The second privacy concern is the potential use of health-care facility records to incriminate an institution or its clinicians for providing abortion services. Relevant records could include electronic health records, employee emails or paging information and mandatory reports to state agencies. Clinicians may not realize that if they are using an institutional email address or server, their institution likely has direct access to information and communications stored there, which can be used to search for violations. State Freedom of Information Act (FOIA) laws also allow citizens to request public records from employees of government hospitals and clinics.
“Additionally, state mandatory reporting laws for child abuse might be interpreted to cover abortions — particularly if life is defined as beginning at fertilization,” the authors note.
The third scenario is that information generated from a woman’s online activity could be used to show she sought an abortion or helped someone to do so.

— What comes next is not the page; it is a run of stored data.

Lemma insert_proofs_Ok now q op ps db db' :
  mfor (insert_proof now q op) ps db = (Ok tt, db') <->
  exists ys, addable db ps ys /\ db' = set_proof db (proof_rows now q op ys ps ∪ db_proof db).
Proof.
  unfold addable. revert db. induction ps as [|p ps IH]; intros db.
  { cbn. split.
    - intros [= <-]. exists []. split_and!; try done; [constructor|set_solver|].
      unfold proof_rows. cbn. rewrite (left_id_L ∅ (∪)). by destruct db.
    - intros (ys & ([= <-] & _) & ->). unfold proof_rows. cbn. rewrite (left_id_L ∅ (∪)). by destruct db. }
  cbn [mfor]. unfold mseq. unfold Nut00.ys. cbn [collect]. split.
  - pose proof (insert_proof_run now q op p db) as Hrun.
    destruct (insert_proof now q op p db) as [[u| |] db1]; [|done..].
    destruct Hrun as (y & Hy & Ha & Hn & ->). intros (ys & (Hys & Hnd & Hfree & Hamt) & ->)%IH.
    rewrite Hy. unfold Nut00.ys in Hys. rewrite Hys. exists (y :: ys). cbn in Hfree.
    assert (Hyn : y ∉ ys) by (intros Hin; specialize (Hfree y Hin); by rewrite lookup_insert_eq in Hfree).
    split_and!; [done|by constructor| |by constructor|].
    + intros z [->|Hz]%elem_of_cons; [done|]. specialize (Hfree z Hz).
      rewrite lookup_insert_ne in Hfree; [done|]. by intros ->.
    + unfold proof_rows. cbn. rewrite set_proof_set. cbn. f_equal.
      rewrite <- insert_union_l. symmetry. apply insert_union_r. by apply (proof_rows_None now q op).
  - intros (ys & (Hys & Hnd & Hfree & Hamt) & ->). unfold Nut00.ys in IH.
    destruct (Nut00.y p) as [y| |] eqn:Hy; [|done..].
    destruct (collect Nut00.y ps) as [ys'| |]; [|done..]. injection Hys as <-.
    apply NoDup_cons in Hnd as [Hyn Hnd]. apply Forall_cons in Hamt as [Ha Hamt].
    rewrite (insert_proof_Ok _ _ _ _ _ _ Hy Ha) by (apply Hfree; set_solver).
    apply IH. exists ys'. split_and!; try done.
    + intros z Hz. cbn. rewrite lookup_insert_ne by (by intros ->). apply Hfree. set_solver.
    + unfold proof_rows. cbn. f_equal. rewrite <- insert_union_l. apply insert_union_r.
      by apply (proof_rows_None now q op).
Qed.

Lemma add_proofs_Ok now ps q op db db' :
  add_proofs now ps q op db = (Ok tt, db') <->
  exists ys, addable db ps ys /\ db' = set_proof db (proof_rows now q op ys ps ∪ db_proof db).
Proof.
  rewrite <- insert_proofs_Ok. unfold add_proofs. unfold mseq at 1, mlift at 1.
  assert (Hhead : forall ys (m : gmap pubkey ProofRow), (forall y, y ∈ ys -> m !! y = None) ->
    head (omap (fun y => pr_state <$> m !! y) ys) = None).
  { intros ys m Hf. induction ys as [|y ys IH]; [done|]. cbn. rewrite Hf by set_solver. cbn. apply IH. set_solver. }
  split.
  - destruct (Nut00.ys ps) as [ys| |]; cbn [map_err]; [|done..].
    unfold mseq, mgets, mlift. by destruct (head _) as [[]|].
  - intros H. pose proof H as H'. apply insert_proofs_Ok in H' as (ys & (Hys & _ & Hf & _) & _).
    rewrite Hys. cbn [map_err]. unfold mseq, mgets, mlift. by rewrite Hhead.
Qed.

(** ** Changing states *)

(** Every proof of [ys] is there, once, in a state from which [st] is allowed. *)
Definition updatable (db : Db) (ys : list pubkey) (st : Nut07.State) : Prop :=
  NoDup ys /\ forall y, y ∈ ys ->
    exists r, db_proof db !! y = Some r /\ check_state_transition (pr_state r) st = Ok tt.

Lemma size_current_states db ys :
  size (get_current_states db ys) = length ys <->
  NoDup ys /\ forall y, y ∈ ys -> is_Some (db_proof db !! y).
Proof.
  rewrite keys_cover.
  - split; intros [Hnd H]; (split; [done|]); intros y Hy; specialize (H y Hy);
      rewrite lookup_current_states, bool_decide_eq_true_2, fmap_is_Some in * by done; done.
  - intros y. rewrite lookup_current_states. case_bool_decide; [done|by intros []].
Qed.
Lemma tx_Ok {A} (op : T A) w a w' :
  tx op w = (Ok a, w') -> op (w_tx w) = (Ok a, w_tx w') /\ w_store w' = w_store w.
Proof.
  unfold tx. intros [f H]%faulty_Ok. cbn in H. destruct (op (w_tx w)) as [r t]. by injection H as -> <-.
Qed.

Lemma mlift_seq {S E A B} (r : res E A) (k : A -> M S E B) s b s' :
  mseq (mlift r) k s = (Ok b, s') -> exists a, r = Ok a /\ k a s = (Ok b, s').
Proof. intros (a & s1 & [-> ->]%mlift_Ok & H)%mseq_Ok. eauto. Qed.

Lemma tx_read_seq {A B} (f : Db -> res DbError A) (k : A -> Mt B) w b w' :
  mseq (db (tx_read f)) k w = (Ok b, w') ->
  exists a w1, f (w_tx w) = Ok a /\ w_tx w1 = w_tx w /\ w_store w1 = w_store w /\ k a w1 = (Ok b, w').
Proof.
  intros (a & w1 & H%mmap_err_Ok & Hk)%mseq_Ok. unfold tx_read in H. apply tx_Ok in H as [H Hs].
  injection H as Hf Ht. eauto 10.
Qed.

Lemma tx_seq {A B} (op : T A) (k : A -> Mt B) w b w' :
  mseq (db (tx op)) k w = (Ok b, w') ->
  exists a w1, op (w_tx w) = (Ok a, w_tx w1) /\ w_store w1 = w_store w /\ k a w1 = (Ok b, w').
Proof. intros (a & w1 & [H Hs]%mmap_err_Ok%tx_Ok & Hk)%mseq_Ok. eauto. Qed.

Lemma read_store_seq {A B} (f : Db -> res DbError A) (k : A -> Mt B) w b w' :
  mseq (db (read_store f)) k w = (Ok b, w') ->
  exists a w1, f (w_store w) = Ok a /\ w_tx w1 = w_tx w /\ w_store w1 = w_store w /\ k a w1 = (Ok b, w').
Proof.
  intros (a & w1 & H%mmap_err_Ok & Hk)%mseq_Ok. unfold read_store in H. apply faulty_Ok in H as [fl H].
  injection H as Hf <-. exists a, (set_faults w fl). done.
Qed.

Lemma ensure_Ok {E} b (e : E) : ensure b e = Ok tt -> b = true.
Proof. by destruct b. Qed.

Lemma ok_or_Ok {E A} (e : E) (o : option A) a : ok_or e o = Ok a -> o = Some a.
Proof. destruct o; cbn; congruence. Qed.

Lemma map_err_Ok {E F A} (f : E -> F) (r : res E A) a : map_err f r = Ok a -> r = Ok a.
Proof. destruct r; cbn; congruence. Qed.

Lemma publish_all_Ok {A} (f : A -> Event) l w u w' :
  mfor (fun y => publish (f y)) l w = (Ok u, w') -> w_store w' = w_store w /\ w_tx w' = w_tx w.
Proof.
  revert w. induction l as [|x l IH]; intros w; cbn; [by intros [= <- <-]|].
  unfold mseq, publish, mmodify. intros H%IH. done.
Qed.

(** ** What leaves the committed tables alone *)

Definition keeps_store {E A} (c : M World E A) : Prop := forall w, w_store (snd (c w)) = w_store w.

Lemma ks_mret {E A} (a : A) : keeps_store (mret a : M World E A).
Proof. done. Qed.
Lemma ks_mfail {E A} (e : E) : keeps_store (mfail e : M World E A).
Proof. done. Qed.
Lemma ks_mpanic {E A} : keeps_store (mpanic : M World E A).
Proof. done. Qed.
Lemma ks_mlift {E A} (r : res E A) : keeps_store (mlift r).
Proof. done. Qed.
Lemma ks_mseq {E A B} (c : M World E A) (k : A -> M World E B) :
  keeps_store c -> (forall a, keeps_store (k a)) -> keeps_store (mseq c k).
Proof.
  intros Hc Hk w. unfold mseq. specialize (Hc w). destruct (c w) as [[a| |] w1]; cbn in *; [|done..].
  by rewrite Hk.
Qed.
Lemma ks_mmap_err {E F A} (f : E -> F) (c : M World E A) : keeps_store c -> keeps_store (mmap_err f c).
Proof. intros H w. exact (H w). Qed.
Lemma ks_mtry {E F A} (c : M World E A) : keeps_store c -> keeps_store (mtry (F:=F) c).
Proof. intros H w. unfold mtry. specialize (H w). by destruct (c w) as [[a| |] w1]. Qed.
Lemma ks_faulty {A} (c : M World DbError A) : keeps_store c -> keeps_store (faulty c).
Proof. intros H w. unfold faulty. destruct (w_faults w) as [|[] f]; [apply H|done|apply (H (set_faults w f))]. Qed.
Lemma ks_begin : keeps_store (db begin_transaction).
Proof. apply ks_mmap_err, ks_faulty. intros w. done. Qed.
Lemma ks_begin_raw : keeps_store begin_transaction.
Proof. apply ks_faulty. intros w. done. Qed.
Lemma ks_rollback : keeps_store (db rollback).
Proof. apply ks_mmap_err, ks_faulty. intros w. done. Qed.
Lemma ks_tx {A} (op : T A) : keeps_store (tx op).
Proof. apply ks_faulty. intros w. cbn. by destruct (op (w_tx w)). Qed.
Lemma ks_read_store {A} (f : Db -> res DbError A) : keeps_store (read_store f).
Proof. apply ks_faulty. intros w. done. Qed.
Lemma ks_publish e : keeps_store (publish e).
Proof. done. Qed.
Lemma ks_mfor {E A} (f : A -> M World E unit) l : (forall a, keeps_store (f a)) -> keeps_store (mfor f l).
Proof. intros H. induction l; cbn; [apply ks_mret|by apply ks_mseq]. Qed.
End store.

Many women use websites and apps that are not HIPAA-regulated or protected by patient-physician privilege, such as period-tracking apps used by millions of women that collect information on the timing of menstruation and sexual activity.
“There are many instances of internet service providers sharing user data with law enforcement, and prosecutors obtaining and using cellphone data in criminal prosecutions,” write Mello and Spector-Bagdady, adding commercially collected data are also frequently sold to or shared with third parties.

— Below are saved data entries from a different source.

Definition verify_one (self : DbSignatory) (p : Proof) : res MError unit :=
  let? (_, key) := ok_or UnknownKeySet (sg_keysets self !! keyset_id p) in
  let? key_pair := ok_or UnknownKeySet (mk_keys key !! amount p) in
  map_err MDHKE (verify_message (kp_secret_key key_pair) (c p) (secret p)).

(** [try_for_each]. *)
Fixpoint db_verify_proofs (self : DbSignatory) (proofs : list Proof) : res MError unit :=
  match proofs with
  | [] => Ok tt
  | p :: proofs' => let? _ := verify_one self p in db_verify_proofs self proofs'
  end.

(** [derivation_index] of [CurrencyUnit] and [derivation_path_from_unit]. *)
Definition derivation_index (u : Amount.CurrencyUnit) : option N :=
  match u with
  | Amount.Sat => Some 0 | Amount.Msat => Some 1 | Amount.Usd => Some 2 | Amount.Eur => Some 3
  | Amount.Auth => Some 4 | Amount.Custom _ => None
  end.

Definition derivation_path_from_unit {E} (unit : Amount.CurrencyUnit) (index : N) : res E (option DerivationPath) :=
  match derivation_index unit with
  | None => Ok None
  | Some unit_index =>
      let? a := expect (from_hardened_idx 0) in
      let? b := expect (from_hardened_idx unit_index) in
      let? c := expect (from_hardened_idx index) in
      Ok (Some [a; b; c])
  end.

Definition create_new_keyset {E} (now : N) (xp : xpriv) (path : DerivationPath) (index : option N)
    (unit : Amount.CurrencyUnit) (amounts : list N) (input_fee_ppk : N) (final_expiry : option N)
    : res E (MintKeySet * MintKeySetInfo) :=
  let? derived := expect (derive_priv xp path) in
  let? keyset := generate derived unit amounts final_expiry Version00 in
  Ok (keyset, mkInfo (mk_id keyset) (mk_unit keyset) true now path index 0 amounts input_fee_ppk (mk_final_expiry keyset)).

(** The path of a new keyset: the custom one of the unit, whatever the index. *)
Definition path_for (paths : gmap Amount.CurrencyUnit DerivationPath) (unit : Amount.CurrencyUnit) (index : N)
    : res MError DerivationPath :=
  match paths !! unit with
  | Some path => Ok path
  | None => let? p := derivation_path_from_unit unit index in ok_or UnsupportedUnit p
  end.

Record RotateKeyArguments := mkRotate { ra_unit : Amount.CurrencyUnit; ra_amounts : list N; ra_input_fee_ppk : N }.

(** [From<&(MintKeySetInfo, MintKeySet)> for SignatoryKeySet]. *)
Definition signatory_keyset (info : MintKeySetInfo) (key : MintKeySet) : KeysetInfo :=
  mkKeysetInfo (id_to_string (in_id info)) (mk_unit key) (in_active info) (in_input_fee_ppk info) (in_amounts info).

Definition next_index (unit : Amount.CurrencyUnit) : Kt N :=
  do current <- k_read (get_active_keyset_id unit) ;
  match current with
  | Some id =>
      do info <- k_read (get_keyset_info_of_db id) ;
      do info <- mlift (ok_or UnknownKeySet info) ;
      mret ((default 1 (in_derivation_path_index info) + 1) mod 2 ^ 32)
  | None => mret 1
  end.

Definition rotate_keyset (now : N) (args : RotateKeyArguments) : Kt KeysetInfo :=
  do path_index <- next_index (ra_unit args) ;
  do self <- mgets k_sig ;
  do path <- mlift (path_for (sg_custom_paths self) (ra_unit args) path_index) ;
  do new <- mlift (create_new_keyset now (sg_xpriv self) path (Some path_index) (ra_unit args) (ra_amounts args)
                     (ra_input_fee_ppk args) None) ;
  let '(keyset, info) := new in
  do_ k_begin ;
  do_ k_call (add_keyset_info info) ;
  do_ k_call (set_active_keyset (ra_unit args) (in_id info)) ;
  do_ k_commit ;
  do_ reload_keys_from_db ;
  mret (signatory_keyset info keyset).

(** The list of keysets that the mint loads ([Signatory::keysets]). *)
Definition db_keysets (self : DbSignatory) : Keysets :=
  (fun kv => signatory_keyset kv.2.1 kv.2.2) <$> map_to_list (sg_keysets self).

(** [Mint::rotate_keyset]: the powers of two below [2^max_order], which wrap to
    zero from [2^64] on in a release build. *)
Definition pow2_list (max_order : N) : list N := (fun i => 2 ^ N.of_nat i mod 2 ^ 64) <$> seq 0 (N.to_nat max_order).

Definition mint_rotate_keyset (now : N) (unit : Amount.CurrencyUnit) (max_order input_fee_ppk : N)
    : Kt (KeysetInfo * Keysets) :=
  do result <- rotate_keyset now (mkRotate unit (pow2_list max_order) input_fee_ppk) ;
  do self <- mgets k_sig ;
  mret (result, db_keysets self).

(** ** Start-up: [init_keysets] and [DbSignatory::new] *)

Definition by_unit (infos : list MintKeySetInfo) : gmap Amount.CurrencyUnit (list MintKeySetInfo) :=
  fold_left (fun acc ks => <[in_unit ks := default [] (acc !! in_unit ks) ++ [ks]]> acc) infos ∅.

(** [Option<u32>] in order: [None] first. *)
Definition index_le (a b : option N) : bool :=
  match a, b with None, _ => true | Some _, None => false | Some x, Some y => x <=? y end.

(** [sort_by(|a, b| b.index.cmp(&a.index))]: descending and stable. *)
Fixpoint insert_desc (x : MintKeySetInfo) (l : list MintKeySetInfo) : list MintKeySetInfo :=
  match l with
  | [] => [x]
  | y :: l' => if index_le (in_derivation_path_index y) (in_derivation_path_index x) then x :: l
               else y :: insert_desc x l'
  end.
Definition sort_desc (l : list MintKeySetInfo) : list MintKeySetInfo := foldr insert_desc [] l.

(** The body of the loop over the units; it returns whether the unit has an
    active keyset now.  The map of generated keysets that the code also
    returns is not used by its caller. *)
Definition init_unit (now : N) (xp : xpriv) (supported_units : gmap Amount.CurrencyUnit (N * N))
    (custom_paths : gmap Amount.CurrencyUnit DerivationPath) (u : Amount.CurrencyUnit) (keysets : list MintKeySetInfo)
    : Kt bool :=
  let keysets := sort_desc keysets in
  do highest <- mlift (expect (head keysets)) ;
  let keysets := filter (fun ks => is_Some (in_derivation_path_index ks)) keysets in
  match supported_units !! u with
  | None => mret false
  | Some (input_fee_ppk, max_order) =>
      if negb (Nat.eqb (length keysets) 0) && (in_input_fee_ppk highest =? input_fee_ppk) &&
         (N.of_nat (length (in_amounts highest)) =? max_order)
      then
        do_ mlift (generate_from_xpriv xp (in_amounts highest) (in_unit highest) (in_derivation_path highest)
                     (in_final_expiry highest) Version00) ;
        do_ k_call (add_keyset_info (set_active highest true)) ;
        do_ k_call (set_active_keyset u (in_id highest)) ;
        mret true
      else
        let index := if Nat.eqb (length keysets) 0 then 1
                     else (default 0 (in_derivation_path_index highest) + 1) mod 2 ^ 32 in
        do path <- mlift (path_for custom_paths u index) ;
        do new <- mlift (create_new_keyset now xp path (Some index) u (in_amounts highest) input_fee_ppk None) ;
        do_ k_call (add_keyset_info (snd new)) ;
        do_ k_call (set_active_keyset u (in_id (snd new))) ;
        mret true
  end.

Fixpoint init_units (now : N) (xp : xpriv) (supported_units : gmap Amount.CurrencyUnit (N * N))
    (custom_paths : gmap Amount.CurrencyUnit DerivationPath) (l : list (Amount.CurrencyUnit * list MintKeySetInfo))
    : Kt (list Amount.CurrencyUnit) :=
  match l with
  | [] => mret []
  | (u, keysets) :: l' =>
      do active <- init_unit now xp supported_units custom_paths u keysets ;
      do units <- init_units now xp supported_units custom_paths l' ;
      mret (if active then u :: units else units)
  end.

Definition init_keysets (now : N) (xp : xpriv) (supported_units : gmap Amount.CurrencyUnit (N * N))
    (custom_paths : gmap Amount.CurrencyUnit DerivationPath) : Kt (list Amount.CurrencyUnit) :=
  do infos <- k_read get_keyset_infos ;
  do_ k_begin ;
  do_ mfor (fun i => k_call (add_keyset_info (set_active i false))) infos ;
  do units <- init_units now xp supported_units custom_paths (map_to_list (by_unit infos)) ;
  do_ k_commit ;
  mret units.

(** A first keyset for each supported unit that has none. *)
Definition create_for_unit (now : N) (xp : xpriv) (custom_paths : gmap Amount.CurrencyUnit DerivationPath)
    (units : list Amount.CurrencyUnit) (kv : Amount.CurrencyUnit * (N * N)) : Kt unit :=
  let '(u, (fee, max_order)) := kv in
  if bool_decide (u ∈ units) then mret tt
  else
    do path <- mlift (path_for custom_paths u 0) ;
    do new <- mlift (create_new_keyset now xp path (Some 0) u (pow2_list max_order) fee None) ;
    do_ k_call (add_keyset_info (snd new)) ;
    k_call (set_active_keyset u (in_id (snd new))).

Definition new_signatory (now : N) (xp : xpriv) (supported_units : gmap Amount.CurrencyUnit (N * N))
    (custom_paths : gmap Amount.CurrencyUnit DerivationPath) : Kt unit :=
  do units <- init_keysets now xp supported_units custom_paths ;
  let supported_units :=
    match supported_units !! Amount.Auth with Some _ => supported_units | None => <[Amount.Auth := (0, 1)]> supported_units end in
  do_ k_begin ;
  do_ mfor (create_for_unit now xp custom_paths units) (map_to_list supported_units) ;
  do_ k_commit ;
  do_ mmodify (fun w => mkKWorld (k_store w) (k_tx w) (k_faults w) (mkDbSignatory ∅ ∅ custom_paths xp)) ;
  reload_keys_from_db.

End defs.
End Keysets.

“Thus, pregnant persons may unwittingly create incriminating documentation that has scant legal protection and is useful for enforcing abortion restrictions,” they said.
The immediate problem, Mello notes, is in the states that have already banned abortion or passed restrictive laws.
“There could be a problem with states trying to reach outside their borders to prosecute people, but that could well be unconstitutional,” Mello said.
Some states’ laws sweep abortion pills into the definition of illegal abortions, she said, and there are legal obstacles to supplying the pills across state lines.
“There is a lot of energy going into figuring out a workaround right now, but it’s too soon to call,” Mello said.
So how can clinicians and health-care facilities protect their patients and themselves?
When counseling patients of childbearing age about reproductive health issues, clinicians should caution their patients about putting too much medical data online and refer them to expert organizations that will help them minimize their digital footprint.
When documenting reproductive health encounters, the authors said, clinicians should ask themselves: “What information needs to be in the medical record to assure safe, good-quality care, buttress our claim for reimbursement, or comply with clear legal directives?” For example, does information about why a patient may have experienced a miscarriage need to be recorded?
Patients and clinicians should be aware that email and texting may be seen by others, so conversations among staff about reproductive health issues may best be conducted by phone or in person.
Finally, if abortion-related patient information is sought by state law enforcement officials, a facility’s attorney should be consulted about asserting physician-patient privilege and determining whether the disclosure is mandated by law.
Michelle Mello writes that the overturning of Roe v. Wade — ending federal protection over a woman's right to an abortion — could also expose her personal health data in court.